— Supplied records —
Lemma steps_trans res res' m :
  same_res res res' -> Steps res' m -> Steps res m.
Proof.
  intros Hr Hm c s. eapply wp_mono; [apply Hm|]. intros x c1 s1 [H1 H2].
  split; [by etransitivity|done].
Qed.

Lemma steps_unless_error res m k :
  (forall x, MonoR (k x)) -> Steps res m -> (forall res', Steps res' (k res')) ->
  Steps res (unless_error m k).
Proof.
  intros Hmono Hm Hk c s. apply wp_unless_error; [done|]. eapply wp_mono; [apply Hm|].
  intros [[e|] x] c1 s1 [H1 H2]; cbn in *; [done|]. eapply wp_mono; [apply Hk|].
  intros y c2 s2 [H3 H4]. split; by etransitivity.
Qed.

Lemma moves_mono {A} (m : M A) : Mono m -> Moves (fun _ _ => True) m.
Proof. intros H s. split; [done|apply H]. Qed.

Lemma mono_moves {A} Q (m : M A) : Moves Q m -> Moves (fun _ _ => True) m.
Proof. intros H. apply moves_mono. intros s. apply H. Qed.

Lemma get_parent_id_record res c s :
  wp (sabridge_get_parent_id res) c s (fun p _ s1 =>
    same_res res p.2 /\ c_db s1 = c_db s).
Proof.
  unfold sabridge_get_parent_id. destruct (negb _); [by apply wp_ret|].
  destruct (uri (res_dbr res)); [|by apply wp_ret].
  apply wp_bind; [intros; apply movesR_ret; apply _|].
  apply wp_run_out. intros [p r'] Hp _. apply wp_ret. cbn.
  split; [|by destruct (reads_retrieve_parent (res_dbr res) (res_pathname res) s) as [-> _]].
  destruct (sabridge_retrieve_parent _ _ s) as [o s'] eqn:E. cbn in Hp. subst o.
  split; [by eapply retrieve_parent_record|done].
Qed.

Lemma moves_inherit_aces res : MovesR same_tables (dav_repos_inherit_aces res).
Proof. unfold dav_repos_inherit_aces, sabridge_get_parent_id. moves. Qed.

Hint Extern 3 (Moves (fun _ _ => True) _) =>
  apply (mono_moves same_tables); solve [eauto with moves] : moves.

Lemma create_initial_acl_steps owner res : Steps res (dav_repos_create_initial_acl owner res).
Proof.
  intros c s. unfold dav_repos_create_initial_acl. apply wp_bind.
  { intros [e|]; [apply movesR_ret; apply _|]. eapply movesR_mono, moves_inherit_aces. }
  apply (wp_moves same_tables).
  { intros cache. unfold acl_create_initial_acl, oret. moves. }
  intros [e|] c1 s1 H1; [by apply wp_ret|].
  unfold dav_repos_inherit_aces. apply wp_bind.
  { intros p. apply (movesR_mono same_tables). moves. }
  eapply wp_mono; [apply get_parent_id_record|]. intros [p r'] c2 s2 [Hr Hd]. cbn in *.
  case_bool_decide; [apply wp_ret; by rewrite Hd|].
  eapply wp_mono; [apply (steps_keep r' r'); [done|apply moves_inherit_parent]|].
  intros x c3 s3 [H2 H3]. rewrite Hd in H3. split; by etransitivity.
Qed.

(** ** The steps of [sabridge_insert_resource] *)

Lemma find_parent_reads res : MonoR (find_parent res).
Proof. unfold find_parent. apply (movesR_mono same_tables). moves. Qed.

Lemma collection_props_ok r s :
  c_errnum (dbms_get_collection_props r s).2 = false ->
  (dbms_get_collection_props r s).1.1 = None.
Proof.
  unfold dbms_get_collection_props. rewrite bind_run. cbn [fst snd mret M_ret]. intros He.
  rewrite (select_ok _ _ He). by destruct (List.find _ _).
Qed.

Lemma notify_ok r s :
  c_errnum (dbms_notify_resource_updated r s).2 = false ->
  (dbms_notify_resource_updated r s).1 = None.
Proof.
  unfold dbms_notify_resource_updated. rewrite bind_run. cbn [fst snd mret M_ret]. intros He.
  by destruct (update_ok _ _ He) as [-> _].
Qed.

— What is expected —
The required output is every line above from the one with "apply (mono_moves same_tables);" down to the one with "unfold dbms_get_collection_props. rewrite", restated word for word, ends included.

— Problem solution —
  apply (mono_moves same_tables); solve [eauto with moves] : moves.

Lemma create_initial_acl_steps owner res : Steps res (dav_repos_create_initial_acl owner res).
Proof.
  intros c s. unfold dav_repos_create_initial_acl. apply wp_bind.
  { intros [e|]; [apply movesR_ret; apply _|]. eapply movesR_mono, moves_inherit_aces. }
  apply (wp_moves same_tables).
  { intros cache. unfold acl_create_initial_acl, oret. moves. }
  intros [e|] c1 s1 H1; [by apply wp_ret|].
  unfold dav_repos_inherit_aces. apply wp_bind.
  { intros p. apply (movesR_mono same_tables). moves. }
  eapply wp_mono; [apply get_parent_id_record|]. intros [p r'] c2 s2 [Hr Hd]. cbn in *.
  case_bool_decide; [apply wp_ret; by rewrite Hd|].
  eapply wp_mono; [apply (steps_keep r' r'); [done|apply moves_inherit_parent]|].
  intros x c3 s3 [H2 H3]. rewrite Hd in H3. split; by etransitivity.
Qed.

(** ** The steps of [sabridge_insert_resource] *)

Lemma find_parent_reads res : MonoR (find_parent res).
Proof. unfold find_parent. apply (movesR_mono same_tables). moves. Qed.

Lemma collection_props_ok r s :
  c_errnum (dbms_get_collection_props r s).2 = false ->
  (dbms_get_collection_props r s).1.1 = None.
Proof.
  unfold dbms_get_collection_props. rewrite bind_run. cbn [fst snd mret M_ret]. intros He.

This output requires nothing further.